#### Instructions to follow:
The span to repeat in the listing below runs from the line containing "event_slug : string;" to the line containing "ne_admin : option Z;", inclusive. Repeat it exactly, and only it.

#### Supplied information:
(* ===== verification/Store.v ===== *)
(** * The record store: the Supabase tables the pages call

    Both pages talk to one Postgres database through supabase-js.  The
    store is not code of the repository; this file states what the pages
    rely on as an interface, the class [RecordStore] of the five calls
    they make, with the laws [RecordStoreLaws] that the component proofs
    use, and gives one implementation over lists ([ListStore]) that
    satisfies them.

    A call can fail for a reason outside the data (network, timeout): the
    environment chooses that with a [reach] flag, [false] meaning the
    request did not go through and returned a transient error. *)

From Stdlib Require Import String List Bool ZArith Lia Sorted Permutation.
From S2P Require Import Prelude.
Import ListNotations.
Local Open Scope string_scope.

Module Store.

(** A row of [events] (src/app/page.tsx, interface [Event]); [admin_id]
    is nullable, as the insert can send [null]. *)
Record event_row : Type := EventRow {
  ev_id : Z;
  event_title : string;
  event_slug : string;
  admin_id : option Z;
  event_date : string
}.

(** A row of [photos]: only its owner matters here. *)
Record photo_row : Type := PhotoRow { ph_id : Z; event_id : Z }.

(** What [insert] sends (lines 352-357 of addEvent/page.tsx). *)
Record new_event : Type := NewEvent {
  ne_title : string;
  ne_admin : option Z;
  ne_date : string;
  ne_slug : string
}.

(** A [PostgrestError]: its [code] and [details] strings. *)
Record pg_error : Type := PgError { code : string; details : string }.

(** The error of a request that did not reach the database. *)
Definition transient_error : pg_error := PgError "" "TypeError: Failed to fetch".

(** Postgres' [unique_violation] report for a key column. *)
Definition unique_violation (column value : string) : pg_error :=
  PgError "23505" ("Key (" ++ column ++ ")=(" ++ value ++ ") already exists.").

(** Postgres' [foreign_key_violation] report. *)
Definition fk_violation : pg_error :=
  PgError "23503" "Key is still referenced from table photos.".

(** The argument of [.order(column, { ascending })]. *)
Record order_by : Type := OrderBy { ob_column : string; ob_ascending : bool }.

(** The text of a row in a column ([""] for a column that is not one of
    the text columns, which orders nothing). *)
Definition column_text (c : string) (r : event_row) : string :=
  if String.eqb c "event_date" then event_date r
  else if String.eqb c "event_title" then event_title r
  else if String.eqb c "event_slug" then event_slug r
  else "".

(** [ORDER BY column ASC|DESC]: [a] may come before [b].  Postgres
    compares text by its collation; the model takes the code-unit order
    (the [C] collation). *)
Definition ordered (o : order_by) (a b : event_row) : bool :=
  let ka := column_text (ob_column o) a in
  let kb := column_text (ob_column o) b in
  if ob_ascending o then String.leb ka kb else String.leb kb ka.

(** ** The interface *)

Class RecordStore (S : Type) : Type := {
  (** [select('event_title').eq('event_title', t).limit(1)], as "a row
      exists" *)
  exists_title : S -> string -> bool;
  (** [insert([...]).select()]: the inserted row or an error *)
  insert_event : S -> new_event -> S * (event_row + pg_error);
  (** [delete().eq('event_id', id)] on [photos] *)
  delete_photos : S -> Z -> S * option pg_error;
  (** [delete().eq('id', id)] on [events] *)
  delete_event : S -> Z -> S * option pg_error;
  (** [select('*').order(column, { ascending })] *)
  list_events : S -> order_by -> list event_row;
  (** the rows of [events] and of [photos] *)
  events_of : S -> list event_row;
  photos_of : S -> list photo_row
}.

Section Laws.
Context {S : Type} `{RecordStore S}.

(** Titles and slugs are unique among the rows of [events]. *)
Definition unique_keys (st : S) : Prop :=
  NoDup (map event_title (events_of st)) /\ NoDup (map event_slug (events_of st)).

(** Every photo belongs to an existing event. *)
Definition photos_owned (st : S) : Prop :=
  forall p, In p (photos_of st) -> exists e, In e (events_of st) /\ ev_id e = event_id p.
End Laws.

(** The laws the pages rely on. *)
Class RecordStoreLaws (S : Type) `{RecordStore S} : Prop := {
  exists_title_spec : forall st t,
    exists_title st t = true <-> In t (map event_title (events_of st));
  (** an insert that fails changes nothing *)
  insert_error_unchanged : forall st ne st' err,
    insert_event st ne = (st', inr err) -> st' = st;
  (** a title clash is reported as a [unique_violation] on [event_title] *)
  insert_title_clash : forall st ne,
    In (ne_title ne) (map event_title (events_of st)) ->
    snd (insert_event st ne) = inr (unique_violation "event_title" (ne_title ne));
  (** a successful insert adds exactly the returned row *)
  insert_ok_adds : forall st ne st' row,
    insert_event st ne = (st', inl row) ->
    events_of st' = (events_of st ++ [row])%list /\ photos_of st' = photos_of st /\
    event_title row = ne_title ne /\ event_slug row = ne_slug ne /\
    event_date row = ne_date ne /\ admin_id row = ne_admin ne;
  insert_keeps_unique : forall st ne,
    unique_keys st -> unique_keys (fst (insert_event st ne));
  (** deleting photos removes exactly the photos of the event *)
  delete_photos_spec : forall st id st' e,
    delete_photos st id = (st', e) ->
    events_of st' = events_of st /\
    (e = None -> photos_of st' = filter (fun p => negb (Z.eqb (event_id p) id)) (photos_of st)) /\
    (e <> None -> st' = st);
  (** deleting an event removes its row, and fails while photos refer to
      it *)
  delete_event_spec : forall st id st' e,
    delete_event st id = (st', e) ->
    photos_of st' = photos_of st /\
    (e = None -> events_of st' = filter (fun r => negb (Z.eqb (ev_id r) id)) (events_of st)
                 /\ forall p, In p (photos_of st) -> event_id p <> id) /\
    (e <> None -> st' = st);
  (** the listing holds every row once, in the requested order *)
  list_events_spec : forall st o,
    Permutation (events_of st) (list_events st o) /\
    Sorted (fun a b => ordered o a b = true) (list_events st o)
}.

(** A call that may not reach the database: [reach = false] leaves the
    store as it is and returns the transient error. *)
Definition attempt {S A : Type} (reach : bool) (call : S -> S * A)
    (fail : A) (st : S) : S * A :=
  if reach then call st else (st, fail).

(** ** An implementation over lists *)

Module ListStore.

Record db : Type := DB {
  db_events : list event_row;
  db_photos : list photo_row;
  db_next_id : Z
}.

Definition title_taken (d : db) (t : string) : bool :=
  existsb (String.eqb t) (map event_title (db_events d)).

Definition slug_taken (d : db) (s : string) : bool :=
  existsb (String.eqb s) (map event_slug (db_events d)).

(** The [events] table has a unique index on [event_title] and one on
    [event_slug]; the title index is checked first. *)
Definition db_insert (d : db) (ne : new_event) : db * (event_row + pg_error) :=
  if title_taken d (ne_title ne) then
    (d, inr (unique_violation "event_title" (ne_title ne)))
  else if slug_taken d (ne_slug ne) then
    (d, inr (unique_violation "event_slug" (ne_slug ne)))
  else
    let row := EventRow (db_next_id d) (ne_title ne) (ne_slug ne) (ne_admin ne) (ne_date ne) in
    (DB (db_events d ++ [row])%list (db_photos d) (db_next_id d + 1)%Z, inl row).

Definition db_delete_photos (d : db) (id : Z) : db * option pg_error :=
  (DB (db_events d) (filter (fun p => negb (Z.eqb (event_id p) id)) (db_photos d))
      (db_next_id d), None).

(** [photos.event_id] references [events.id] without cascade. *)
Definition db_delete_event (d : db) (id : Z) : db * option pg_error :=
  if existsb (fun p => Z.eqb (event_id p) id) (db_photos d) then (d, Some fk_violation)
  else (DB (filter (fun r => negb (Z.eqb (ev_id r) id)) (db_events d)) (db_photos d)
           (db_next_id d), None).

(** Insertion sort by a boolean order. *)
Fixpoint insert_by {A : Type} (le : A -> A -> bool) (x : A) (l : list A) : list A :=
  match l with
  | [] => [x]
  | y :: r => if le x y then x :: l else y :: insert_by le x r
  end.

Fixpoint sort_by {A : Type} (le : A -> A -> bool) (l : list A) : list A :=
  match l with
  | [] => []
  | x :: r => insert_by le x (sort_by le r)
  end.

Section SortBy.
Context {A : Type} (le : A -> A -> bool).
Hypothesis le_total : forall a b, le a b = true \/ le b a = true.

Lemma insert_by_perm (x : A) (l : list A) : Permutation (x :: l) (insert_by le x l).
Proof.
  induction l as [|y l IH]; cbn; [reflexivity|]. destruct (le x y); [reflexivity|].
  etransitivity; [apply perm_swap|]. constructor. exact IH.
Qed.

Lemma sort_by_perm (l : list A) : Permutation l (sort_by le l).
Proof.
  induction l as [|x l IH]; cbn; [reflexivity|].
  etransitivity; [constructor; exact IH | apply insert_by_perm].
Qed.

Lemma insert_by_sorted (x : A) (l : list A) :
  Sorted (fun a b => le a b = true) l -> Sorted (fun a b => le a b = true) (insert_by le x l).
Proof.
  induction 1 as [|y l Hl IH Hy]; cbn; [repeat constructor|].
  destruct (le x y) eqn:Exy; [repeat constructor; assumption|].
  assert (Hyx : le y x = true) by (destruct (le_total x y); congruence).
  constructor; [exact IH|]. destruct l as [|z l]; cbn; [constructor; exact Hyx|].
  destruct (le x z); constructor; [exact Hyx|]. inversion Hy; assumption.
Qed.

Lemma sort_by_sorted (l : list A) : Sorted (fun a b => le a b = true) (sort_by le l).
Proof. induction l as [|x l IH]; cbn; [constructor | apply insert_by_sorted, IH]. Qed.
End SortBy.

Lemma ordered_total (o : order_by) (a b : event_row) : ordered o a b = true \/ ordered o b a = true.
Proof.
  unfold ordered. destruct (ob_ascending o); apply String.leb_total.
Qed.

#[export] Instance list_store : RecordStore db := {
  exists_title := title_taken;
  insert_event := db_insert;
  delete_photos := db_delete_photos;
  delete_event := db_delete_event;
  list_events := fun d o => sort_by (ordered o) (db_events d);
  events_of := db_events;
  photos_of := db_photos
}.

#[export] Instance list_store_laws : RecordStoreLaws db.
Proof.
  constructor; simpl.
  - intros st t. apply existsb_string_in.
  - intros st ne st' err. unfold db_insert.
    destruct (title_taken st (ne_title ne)), (slug_taken st (ne_slug ne)); congruence.
  - intros st ne Hin. unfold db_insert, title_taken.
    apply existsb_string_in in Hin. rewrite Hin. reflexivity.
  - intros st ne st' row. unfold db_insert.
    destruct (title_taken st (ne_title ne)), (slug_taken st (ne_slug ne)); try discriminate.
    intros H; injection H as <- <-. simpl. repeat split.
  - intros st ne [Ht Hs]. unfold db_insert, title_taken, slug_taken.
    destruct (existsb _ (map event_title _)) eqn:E1; [split; assumption|].
    destruct (existsb _ (map event_slug _)) eqn:E2; [split; assumption|].
    unfold unique_keys. simpl. rewrite !map_app. simpl.
    split; apply NoDup_snoc; auto; intros Hin;
      [apply existsb_string_in in Hin; congruence | apply existsb_string_in in Hin; congruence].
  - intros st id st' e H. unfold db_delete_photos in H. injection H as <- <-. simpl.
    repeat split; intros; congruence.
  - intros st id st' e. unfold db_delete_event.
    destruct (existsb _ (db_photos st)) eqn:E; intros H; injection H as <- <-; simpl.
    + repeat split; intros; congruence.
    + split; [reflexivity|]. split; [|intros; congruence].
      intros _. split; [reflexivity|]. intros p Hp Heq. assert (Hx : existsb (fun p => Z.eqb (event_id p) id) (db_photos st) = true)
        by (apply existsb_exists; exists p; split; [exact Hp | apply Z.eqb_eq, Heq]).
      congruence.
  - intros st o. split; [apply sort_by_perm | apply sort_by_sorted, ordered_total].
Qed.

End ListStore.

End Store.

#### Output of the task:
  event_slug : string;
  admin_id : option Z;
  event_date : string
}.

(** A row of [photos]: only its owner matters here. *)
Record photo_row : Type := PhotoRow { ph_id : Z; event_id : Z }.

(** What [insert] sends (lines 352-357 of addEvent/page.tsx). *)
Record new_event : Type := NewEvent {
  ne_title : string;
  ne_admin : option Z;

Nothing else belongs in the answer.